_What is being asked_: As the lines appear below, please set them down exactly, starting at the first and finishing with the one containing "bc_KEY_SIZE := AES128_KEY_SIZE;".

_Data shown_:
(* ===== verification/CryptoTheorems.v ===== *)
(** * Correctness of the generic cryptographic code

    CBC over any block cipher that satisfies [BlockCipherLaws], and the instances
    of the interface for AES.  HMAC is in [HmacTheorems.v]. *)

From S2P Require Import Prelude Bytes CryptoFramework Aes AesSpec AesKeys.

(** ** The AES instances *)

#[global] Instance Aes128_BlockCipher : BlockCipher Aes128 := {|
  bc_BLOCK_SIZE := AES_BLOCK_SIZE;
  bc_KEY_SIZE := AES128_KEY_SIZE;
  bc_set_key := λ key self, self ← aes128_set_key key self; Ok (tt, self);
  bc_block_encrypt := λ block self, block ← aes128_block_encrypt block self; Ok (block, self);
  bc_block_decrypt := λ block self, block ← aes128_block_decrypt block self; Ok (block, self);
|}.

#[global] Instance Aes256_BlockCipher : BlockCipher Aes256 := {|
  bc_BLOCK_SIZE := AES_BLOCK_SIZE;
  bc_KEY_SIZE := AES256_KEY_SIZE;
  bc_set_key := λ key self, self ← aes256_set_key key self; Ok (tt, self);
  bc_block_encrypt := λ block self, block ← aes256_block_encrypt block self; Ok (block, self);
  bc_block_decrypt := λ block self, block ← aes256_block_decrypt block self; Ok (block, self);
|}.

#[global] Program Instance Aes128_laws : BlockCipherLaws Aes128 := {|
  bc_ready := λ a, length (aes128_round_keys a) = 11%nat ∧ Forall is_block (aes128_round_keys a);
  bc_enc := λ a, Cipher (aes128_round_keys a);
|}.
Next Obligation.
  intros a x [HL HB] Hx. cbn [bc_block_encrypt Aes128_BlockCipher]. unfold aes128_block_encrypt.
  rewrite (encrypt_spec _ 10) by (done || lia). split; [done|]. by apply Cipher_block.
Qed.
Next Obligation.
  intros a x [HL HB] Hx. cbn [bc_block_decrypt Aes128_BlockCipher]. unfold aes128_block_decrypt.
  rewrite (decrypt_spec _ 10) by (done || lia || by apply Cipher_block).
  by rewrite bind_Ok, InvCipher_Cipher.
Qed.

#[global] Program Instance Aes256_laws : BlockCipherLaws Aes256 := {|
  bc_ready := λ a, length (aes256_round_keys a) = 15%nat ∧ Forall is_block (aes256_round_keys a);
  bc_enc := λ a, Cipher (aes256_round_keys a);
|}.
Next Obligation.
  intros a x [HL HB] Hx. cbn [bc_block_encrypt Aes256_BlockCipher]. unfold aes256_block_encrypt.
  rewrite (encrypt_spec _ 14) by (done || lia). split; [done|]. by apply Cipher_block.
Qed.
Next Obligation.
  intros a x [HL HB] Hx. cbn [bc_block_decrypt Aes256_BlockCipher]. unfold aes256_block_decrypt.
  rewrite (decrypt_spec _ 14) by (done || lia || by apply Cipher_block).
  by rewrite bind_Ok, InvCipher_Cipher.
Qed.

(** ** Cipher block chaining *)

(** A method called on each block of a message in turn. *)
Fixpoint each_block {C : Type} (f : list Z → ST C (list Z)) (l : list (list Z)) : ST C (list (list Z)) :=
  match l with
  | [] => mret []
  | x :: l => y ← f x; ys ← each_block f l; mret (y :: ys)
  end.

(** The chaining mode: each block is combined with the previous ciphertext. *)
Fixpoint cbc_spec (enc : list Z → list Z) (prev : list Z) (l : list (list Z)) : list (list Z) :=
  match l with
  | [] => []
  | x :: l => let c := enc (xor_bytes x prev) in c :: cbc_spec enc c l
  end.

Section cbc_laws.
Context {B : Type} `{!BlockCipher B, !BlockCipherLaws B}.
Abbreviation Cbc := (CbcCipher B (bc_BLOCK_SIZE (B := B))).

Lemma xor_prev_spec prev x :
  (length x ≤ length prev)%nat → xor_prev prev x = Ok (xor_bytes x prev).
Proof.
  intros Hl. rewrite <- (imap_zip_with _ _ _ 0) by done.
  apply (for_each_in_place _ (λ i a, Z.lxor a (default 0 (prev !! i)))); [done|].
  intros i b l Hb Hi. rewrite (index_Ok l i b Hi). simpl.
  apply lookup_lt_Some in Hb as Hib. destruct (lookup_lt_is_Some_2 prev i) as [y Hy]; [lia|].
  rewrite (index_Ok prev i y Hy), Hy. simpl. apply update_Ok. by apply lookup_lt_Some in Hi.
Qed.

Lemma xor_bc_block x y : bc_block B x → bc_block B y → bc_block B (xor_bytes x y).
Proof.
  intros [Hx Hxb] [Hy Hyb]. split; [rewrite length_zip_with; lia|by apply xor_bytes_bytes].
Qed.

Lemma to_array_spec x : bc_block B x → to_array (bc_BLOCK_SIZE (B := B)) x = Ok x.
Proof. intros [Hx _]. unfold to_array. by rewrite Hx, Nat.eqb_refl. Qed.

Lemma cbc_block_encrypt_spec (c : Cbc) x :
  bc_ready (cbc_block_cipher c) → bc_block B (cbc_prev_block c) → bc_block B x →
  let y := bc_enc (cbc_block_cipher c) (xor_bytes x (cbc_prev_block c)) in
  cbc_block_encrypt x c
    = Ok (y, {| cbc_block_cipher := cbc_block_cipher c; cbc_prev_block := y |}) ∧ bc_block B y.
Proof.
  intros Hr Hp Hx y.
  destruct (bc_encrypt_law (cbc_block_cipher c) (xor_bytes x (cbc_prev_block c)) Hr) as [He Hy];
    [by apply xor_bc_block|].
  split; [|done]. unfold cbc_block_encrypt. destruct Hp as [Hp _], Hx as [Hx _].
  rewrite xor_prev_spec, bind_Ok, He, bind_Ok by lia. by rewrite to_array_spec.
Qed.

Lemma cbc_block_decrypt_spec (c : Cbc) x :
  bc_ready (cbc_block_cipher c) → bc_block B (cbc_prev_block c) → bc_block B x →
  let y := bc_enc (cbc_block_cipher c) (xor_bytes x (cbc_prev_block c)) in
  cbc_block_decrypt y c
    = Ok (x, {| cbc_block_cipher := cbc_block_cipher c; cbc_prev_block := y |}).
Proof.
  intros Hr Hp Hx y.
  assert (bc_block B (xor_bytes x (cbc_prev_block c))) as Hxp by by apply xor_bc_block.
  destruct (bc_encrypt_law _ _ Hr Hxp) as [_ Hy]. unfold cbc_block_decrypt.
  rewrite to_array_spec, bind_Ok by done. unfold y. rewrite bc_decrypt_law, bind_Ok by done.
  destruct Hp as [Hp _], Hx as [Hx _].
  rewrite xor_prev_spec by (rewrite length_zip_with; lia).
  by rewrite xor_bytes_cancel by lia.
Qed.

Lemma each_block_cons {C} (f : list Z → ST C (list Z)) x l c y c' ys c'' :
  f x c = Ok (y, c') → each_block f l c' = Ok (ys, c'') →
  each_block f (x :: l) c = Ok (y :: ys, c'').
Proof.
  intros Hf Hl. cbn [each_block]. unfold mbind, st_bind. rewrite Hf. cbn [mbind res_bind].
  by rewrite Hl.
Qed.
End cbc_laws.

(** C18: CBC mode over any block cipher that keeps its promises: encrypting a
    message block by block gives the ciphertext of the chaining mode, and
    decrypting that ciphertext from the same key and initialisation vector gives
    the message back. *)
Theorem cbc_decrypt_encrypt {B} `{!BlockCipher B, !BlockCipherLaws B}
    (c : CbcCipher B (bc_BLOCK_SIZE (B := B))) (msg : list (list Z)) :
  bc_ready (cbc_block_cipher c) → bc_block B (cbc_prev_block c) → Forall (bc_block B) msg →
  ∃ c',
    each_block cbc_block_encrypt msg c
      = Ok (cbc_spec (bc_enc (cbc_block_cipher c)) (cbc_prev_block c) msg, c') ∧
    each_block cbc_block_decrypt
      (cbc_spec (bc_enc (cbc_block_cipher c)) (cbc_prev_block c) msg) c = Ok (msg, c').
Proof.
  intros Hr Hp Hmsg. revert c Hr Hp. induction Hmsg as [|x msg Hx Hmsg IH]; intros c Hr Hp.
  { by exists c. }
  destruct (cbc_block_encrypt_spec c x Hr Hp Hx) as [He Hy].
  pose proof (cbc_block_decrypt_spec c x Hr Hp Hx) as Hd.
  set (y := bc_enc _ _) in *.
  destruct (IH {| cbc_block_cipher := cbc_block_cipher c; cbc_prev_block := y |} Hr Hy) as (c' & He' & Hd'). exists c'.
  split; by eapply each_block_cons.
Qed.

(** The message of two blocks of NIST SP 800-38A, F.2.1. *)
Lemma cbc_decrypt_encrypt_witness :
  ∃ (c c' : CbcCipher Aes128 16) (msg cs : list (list Z)),
    length msg = 2%nat ∧
    each_block cbc_block_encrypt msg c = Ok (cs, c') ∧
    each_block cbc_block_decrypt cs c = Ok (msg, c').
Proof.
  set (key := [0x2b; 0x7e; 0x15; 0x16; 0x28; 0xae; 0xd2; 0xa6; 0xab; 0xf7; 0x15; 0x88; 0x09; 0xcf; 0x4f; 0x3c]).
  set (x := [0x6b; 0xc1; 0xbe; 0xe2; 0x2e; 0x40; 0x9f; 0x96; 0xe9; 0x3d; 0x7e; 0x11; 0x73; 0x93; 0x17; 0x2a]).
  set (a := {| aes128_round_keys := fips197_round_keys 4 10 key |}).
  assert (is_block x) as Hx by (split; [done|by apply bytes_dec_true]).
  assert (is_block key) as [Hk Hkb] by (split; [done|by apply bytes_dec_true]).
  destruct (cbc_decrypt_encrypt {| cbc_block_cipher := a; cbc_prev_block := key |} [x; x])
    as (c' & He & Hd).
  - destruct (fips197_round_keys_blocks 4 10 key) as [HL HB]; [lia|done..|]. by split.
  - by split.
  - by repeat constructor.
  - eexists _, c', [x; x], _. split; [reflexivity|]. split; [exact He|exact Hd].
Defined.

_Response area_:
(* ===== verification/CryptoTheorems.v ===== *)
(** * Correctness of the generic cryptographic code

    CBC over any block cipher that satisfies [BlockCipherLaws], and the instances
    of the interface for AES.  HMAC is in [HmacTheorems.v]. *)

From S2P Require Import Prelude Bytes CryptoFramework Aes AesSpec AesKeys.

(** ** The AES instances *)

#[global] Instance Aes128_BlockCipher : BlockCipher Aes128 := {|
  bc_BLOCK_SIZE := AES_BLOCK_SIZE;
  bc_KEY_SIZE := AES128_KEY_SIZE;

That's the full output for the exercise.